Dataset content:
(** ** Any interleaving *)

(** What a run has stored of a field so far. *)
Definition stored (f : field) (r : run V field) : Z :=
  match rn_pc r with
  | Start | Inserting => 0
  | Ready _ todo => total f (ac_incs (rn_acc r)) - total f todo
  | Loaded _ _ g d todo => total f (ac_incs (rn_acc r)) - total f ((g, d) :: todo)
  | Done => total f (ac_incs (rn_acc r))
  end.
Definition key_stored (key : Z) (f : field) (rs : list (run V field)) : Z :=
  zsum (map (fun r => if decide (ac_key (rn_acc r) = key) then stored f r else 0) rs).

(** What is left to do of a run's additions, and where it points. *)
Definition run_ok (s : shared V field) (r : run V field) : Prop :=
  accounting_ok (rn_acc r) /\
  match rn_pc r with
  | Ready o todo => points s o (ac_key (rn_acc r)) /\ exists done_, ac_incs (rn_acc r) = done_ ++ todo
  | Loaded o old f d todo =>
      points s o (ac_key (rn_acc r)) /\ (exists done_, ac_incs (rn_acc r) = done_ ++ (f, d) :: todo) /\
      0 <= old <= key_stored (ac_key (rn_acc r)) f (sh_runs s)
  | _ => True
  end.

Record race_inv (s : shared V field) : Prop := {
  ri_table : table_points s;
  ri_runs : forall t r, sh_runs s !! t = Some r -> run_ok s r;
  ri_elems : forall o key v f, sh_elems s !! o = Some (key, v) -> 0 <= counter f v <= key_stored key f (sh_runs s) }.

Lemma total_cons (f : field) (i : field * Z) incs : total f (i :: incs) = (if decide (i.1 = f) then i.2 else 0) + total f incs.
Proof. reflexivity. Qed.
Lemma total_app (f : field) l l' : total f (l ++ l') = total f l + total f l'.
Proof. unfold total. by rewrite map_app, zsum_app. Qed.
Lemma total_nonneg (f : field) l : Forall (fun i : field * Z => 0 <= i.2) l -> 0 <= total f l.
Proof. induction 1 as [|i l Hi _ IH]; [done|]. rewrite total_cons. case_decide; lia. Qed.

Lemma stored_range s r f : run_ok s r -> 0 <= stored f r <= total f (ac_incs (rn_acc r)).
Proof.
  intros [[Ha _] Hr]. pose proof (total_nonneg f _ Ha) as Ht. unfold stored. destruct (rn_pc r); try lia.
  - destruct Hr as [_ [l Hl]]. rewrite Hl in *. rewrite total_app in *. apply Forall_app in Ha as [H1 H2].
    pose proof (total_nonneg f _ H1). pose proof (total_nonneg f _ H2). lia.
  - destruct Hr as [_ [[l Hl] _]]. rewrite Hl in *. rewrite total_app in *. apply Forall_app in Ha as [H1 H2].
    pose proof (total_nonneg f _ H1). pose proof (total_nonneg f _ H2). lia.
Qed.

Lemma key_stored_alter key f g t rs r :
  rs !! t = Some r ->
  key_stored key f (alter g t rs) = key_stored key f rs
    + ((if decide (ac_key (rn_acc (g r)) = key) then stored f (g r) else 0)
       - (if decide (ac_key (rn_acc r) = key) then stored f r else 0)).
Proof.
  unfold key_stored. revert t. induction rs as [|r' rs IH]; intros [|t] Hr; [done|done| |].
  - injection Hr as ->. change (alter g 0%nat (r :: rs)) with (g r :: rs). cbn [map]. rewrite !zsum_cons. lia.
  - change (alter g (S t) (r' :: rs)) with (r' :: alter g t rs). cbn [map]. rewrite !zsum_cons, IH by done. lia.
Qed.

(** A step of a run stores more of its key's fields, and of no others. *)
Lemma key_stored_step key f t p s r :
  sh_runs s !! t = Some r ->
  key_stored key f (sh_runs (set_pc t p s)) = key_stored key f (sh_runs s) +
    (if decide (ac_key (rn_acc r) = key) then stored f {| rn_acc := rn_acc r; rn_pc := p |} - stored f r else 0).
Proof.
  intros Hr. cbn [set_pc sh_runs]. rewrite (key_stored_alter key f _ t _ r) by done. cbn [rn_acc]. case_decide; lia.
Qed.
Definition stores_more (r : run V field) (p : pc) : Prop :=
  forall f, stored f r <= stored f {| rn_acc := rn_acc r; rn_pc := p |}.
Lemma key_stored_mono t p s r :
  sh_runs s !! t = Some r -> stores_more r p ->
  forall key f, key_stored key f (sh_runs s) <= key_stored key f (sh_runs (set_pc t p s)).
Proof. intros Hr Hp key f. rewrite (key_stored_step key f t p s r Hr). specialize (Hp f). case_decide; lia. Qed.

Problem requirements: Write the material out once more so that every line matches the original.

Solution:
(** ** Any interleaving *)

(** What a run has stored of a field so far. *)
Definition stored (f : field) (r : run V field) : Z :=
  match rn_pc r with
  | Start | Inserting => 0
  | Ready _ todo => total f (ac_incs (rn_acc r)) - total f todo
  | Loaded _ _ g d todo => total f (ac_incs (rn_acc r)) - total f ((g, d) :: todo)
  | Done => total f (ac_incs (rn_acc r))
  end.
Definition key_stored (key : Z) (f : field) (rs : list (run V field)) : Z :=
  zsum (map (fun r => if decide (ac_key (rn_acc r) = key) then stored f r else 0) rs).

(** What is left to do of a run's additions, and where it points. *)
Definition run_ok (s : shared V field) (r : run V field) : Prop :=
  accounting_ok (rn_acc r) /\
  match rn_pc r with
  | Ready o todo => points s o (ac_key (rn_acc r)) /\ exists done_, ac_incs (rn_acc r) = done_ ++ todo
  | Loaded o old f d todo =>
      points s o (ac_key (rn_acc r)) /\ (exists done_, ac_incs (rn_acc r) = done_ ++ (f, d) :: todo) /\
      0 <= old <= key_stored (ac_key (rn_acc r)) f (sh_runs s)
  | _ => True
  end.

Record race_inv (s : shared V field) : Prop := {
  ri_table : table_points s;
  ri_runs : forall t r, sh_runs s !! t = Some r -> run_ok s r;
  ri_elems : forall o key v f, sh_elems s !! o = Some (key, v) -> 0 <= counter f v <= key_stored key f (sh_runs s) }.

Lemma total_cons (f : field) (i : field * Z) incs : total f (i :: incs) = (if decide (i.1 = f) then i.2 else 0) + total f incs.
Proof. reflexivity. Qed.
Lemma total_app (f : field) l l' : total f (l ++ l') = total f l + total f l'.
Proof. unfold total. by rewrite map_app, zsum_app. Qed.
Lemma total_nonneg (f : field) l : Forall (fun i : field * Z => 0 <= i.2) l -> 0 <= total f l.
Proof. induction 1 as [|i l Hi _ IH]; [done|]. rewrite total_cons. case_decide; lia. Qed.

Lemma stored_range s r f : run_ok s r -> 0 <= stored f r <= total f (ac_incs (rn_acc r)).
Proof.
  intros [[Ha _] Hr]. pose proof (total_nonneg f _ Ha) as Ht. unfold stored. destruct (rn_pc r); try lia.
  - destruct Hr as [_ [l Hl]]. rewrite Hl in *. rewrite total_app in *. apply Forall_app in Ha as [H1 H2].
    pose proof (total_nonneg f _ H1). pose proof (total_nonneg f _ H2). lia.
  - destruct Hr as [_ [[l Hl] _]]. rewrite Hl in *. rewrite total_app in *. apply Forall_app in Ha as [H1 H2].
    pose proof (total_nonneg f _ H1). pose proof (total_nonneg f _ H2). lia.
Qed.

Lemma key_stored_alter key f g t rs r :
  rs !! t = Some r ->
  key_stored key f (alter g t rs) = key_stored key f rs
    + ((if decide (ac_key (rn_acc (g r)) = key) then stored f (g r) else 0)
       - (if decide (ac_key (rn_acc r) = key) then stored f r else 0)).
Proof.
  unfold key_stored. revert t. induction rs as [|r' rs IH]; intros [|t] Hr; [done|done| |].
  - injection Hr as ->. change (alter g 0%nat (r :: rs)) with (g r :: rs). cbn [map]. rewrite !zsum_cons. lia.
  - change (alter g (S t) (r' :: rs)) with (r' :: alter g t rs). cbn [map]. rewrite !zsum_cons, IH by done. lia.
Qed.

(** A step of a run stores more of its key's fields, and of no others. *)
Lemma key_stored_step key f t p s r :
  sh_runs s !! t = Some r ->
  key_stored key f (sh_runs (set_pc t p s)) = key_stored key f (sh_runs s) +
    (if decide (ac_key (rn_acc r) = key) then stored f {| rn_acc := rn_acc r; rn_pc := p |} - stored f r else 0).
Proof.
  intros Hr. cbn [set_pc sh_runs]. rewrite (key_stored_alter key f _ t _ r) by done. cbn [rn_acc]. case_decide; lia.
Qed.
Definition stores_more (r : run V field) (p : pc) : Prop :=
  forall f, stored f r <= stored f {| rn_acc := rn_acc r; rn_pc := p |}.
Lemma key_stored_mono t p s r :
  sh_runs s !! t = Some r -> stores_more r p ->
  forall key f, key_stored key f (sh_runs s) <= key_stored key f (sh_runs (set_pc t p s)).
Proof. intros Hr Hp key f. rewrite (key_stored_step key f t p s r Hr). specialize (Hp f). case_decide; lia. Qed.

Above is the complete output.